Action item:
Search the records for the string "message". Copy each line where it occurs.

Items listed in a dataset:
************

(** * spotspot: a terminal music player (src/spotspot/cli.py)

    A shallow embedding of [MusicPlayer], of the keyboard dispatcher and of
    the playlist loop of [main], followed by the properties of the
    specification that are stated about them.

    Python [float]s are IEEE 754 binary64 numbers: they are modelled by
    Rocq's primitive floats, whose operations are specified by
    [SpecFloat].  Python [int]s are [Z].  The collaborators the program
    calls (the system clock, mutagen, pygame's mixer, the terminal) are a
    [world] the definitions are parameterised by, and the calls made to
    them are recorded in a trace of [effect]s. *)

From Stdlib Require Import ZArith List String Ascii Bool Lia Zpower.
From Stdlib Require Import Floats DecimalString QArith Qpower.
Import ListNotations.

Local Open Scope string_scope.
Local Open Scope Z_scope.

(** ** Python values *)

Module Py.

(** The exceptions the program can meet. [SystemExit] is what
    [sys.exit] raises; [PygameError] is [pygame.error]; [TypeError] is
    what [os.path.basename(None)] raises. *)
Inductive exn :=
| PygameError (msg : string)
| MutagenError (msg : string)
| ValueError
| OverflowError
| TypeError
| SystemExit (code : Z).

(** Float literals of the source, written in hexadecimal so that the
    binary64 value is explicit. *)
Definition f0 : float := 0%float.
Definition f1 : float := 1%float.
Definition f0_1 : float := 0x1.999999999999ap-4%float.   (* 0.1 *)
Definition f0_5 : float := 0x1p-1%float.                 (* 0.5 *)
Definition f30 : float := 30%float.
Definition f100 : float := 100%float.

(** [min(a, b)]: the first argument is kept unless the second is
    strictly smaller. *)
Definition min2 (a b : float) : float := if (b <? a)%float then b else a.

(** [max(a, b)]: the first argument is kept unless the second is
    strictly greater. *)
Definition max2 (a b : float) : float := if (a <? b)%float then b else a.

(** [int(x)] on a float: truncation toward zero; [nan] raises
    [ValueError] and an infinity raises [OverflowError]. *)
Definition int_of_spec (x : spec_float) : exn + Z :=
  match x with
  | S754_nan => inl ValueError
  | S754_infinity _ => inl OverflowError
  | S754_zero _ => inr 0
  | S754_finite s m e => inr (cond_Zopp s (Z.shiftl (Zpos m) e))
  end.

Definition int (x : float) : exn + Z := int_of_spec (Prim2SF x).

(** [str(n)] for an [int]. *)
Definition str_int (n : Z) : string := NilZero.string_of_int (Z.to_int n).

(** ["%02d" % n] *)
Definition fmt_02d (n : Z) : string :=
  if (0 <=? n) && (n <? 10) then "0" ++ str_int n else str_int n.

(** [s.split(".")[0]]: the part of [s] before its first dot. *)
Fixpoint split_dot_head (s : string) : string :=
  match s with
  | EmptyString => EmptyString
  | String c rest =>
      if Ascii.eqb c "."%char then EmptyString
      else String c (split_dot_head rest)
  end.

(** [str(timedelta(seconds=n))] for an [int] [n]: the constructor
    normalises to days and seconds of the day and refuses more than
    999999999 days; [__str__] prints [H:MM:SS] with an unpadded hour
    field, preceded by the days when there are any. *)
Definition str_timedelta_seconds (n : Z) : exn + string :=
  let days := n / 86400 in
  let seconds := n mod 86400 in
  if 999999999 <? Z.abs days then inl OverflowError
  else
    let mm := seconds / 60 in
    let ss := seconds mod 60 in
    let hh := mm / 60 in
    let mm := mm mod 60 in
    let s := str_int hh ++ ":" ++ fmt_02d mm ++ ":" ++ fmt_02d ss in
    inr (if days =? 0 then s
         else str_int days ++ " day"
              ++ (if Z.abs days =? 1 then "" else "s") ++ ", " ++ s).

(** [os.path.basename]: what follows the last slash. *)
Fixpoint basename_from (acc s : string) : string :=
  match s with
  | EmptyString => acc
  | String c rest =>
      if Ascii.eqb c "/"%char then basename_from rest rest
      else basename_from acc rest
  end.

Definition basename (s : string) : string := basename_from s s.

End Py.

(** ** The collaborators *)

(** What [mutagen.File(path)] does: it raises [MutagenError] when the
    file cannot be read as the type it was detected as, returns a falsy
    value ([None] when no type is detected), or returns a truthy object
    that has an [info.length]. *)
Inductive file_result :=
| FileRaises (msg : string)
| FileFalsy
| FileInfo (length : float).

(** What the program reads from outside.
    - [clock n] is the value of the [n]-th call to [time.time()];
    - [init_error] is [Some msg] when [pygame.mixer.init()] raises
      [pygame.error] with message [msg];
    - [mutagen_file path] is what [File(path)] does;
    - [load_error path] and [play_error path] are [Some msg] when
      [pygame.mixer.music.load(path)], respectively the [play()] that
      follows it, raises [pygame.error] with message [msg]. *)
Record world := {
  clock : nat -> float;
  init_error : option string;
  mutagen_file : string -> file_result;
  load_error : string -> option string;
  play_error : string -> option string
}.

(** The length mutagen reads for [path]: [Some l] when [File(path)]
    returns a truthy object whose [info.length] is [l]. *)
Definition mutagen_length (W : world) (path : string) : option float :=
  match mutagen_file W path with
  | FileInfo length => Some length
  | _ => None
  end.

(** The second line of a frame, field by field: [percentage], the
    cells of the bar (Unicode code points), the two times, the volume
    in percent and the pause flag that selects the last glyph. *)
Record progress_text := {
  pt_percentage : Z;
  pt_bar : list N;
  pt_current_time : string;
  pt_total_time : string;
  pt_volume : Z;
  pt_paused : bool
}.

(** What the program does to the outside: calls to pygame's mixer and
    lines sent to the terminal. *)
Inductive effect :=
| MixerInit
| MixerSetVolume (v : float)
| MixerLoad (path : string)
| MixerPlay
| MixerPause
| MixerUnpause
| MixerStop
| Echo (line : string)            (* click.echo(line) *)
| EchoErr (line : string)         (* click.echo(line, err=True) *)
| CursorUpClear                   (* click.echo("\033[3F\033[J", nl=False) *)
| TrackName (name : string)       (* click.secho(name, ..., bold=True) *)
| ProgressLine (t : progress_text).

************

Answer for the task:
      [pygame.error] with message [msg];
      follows it, raises [pygame.error] with message [msg]. *)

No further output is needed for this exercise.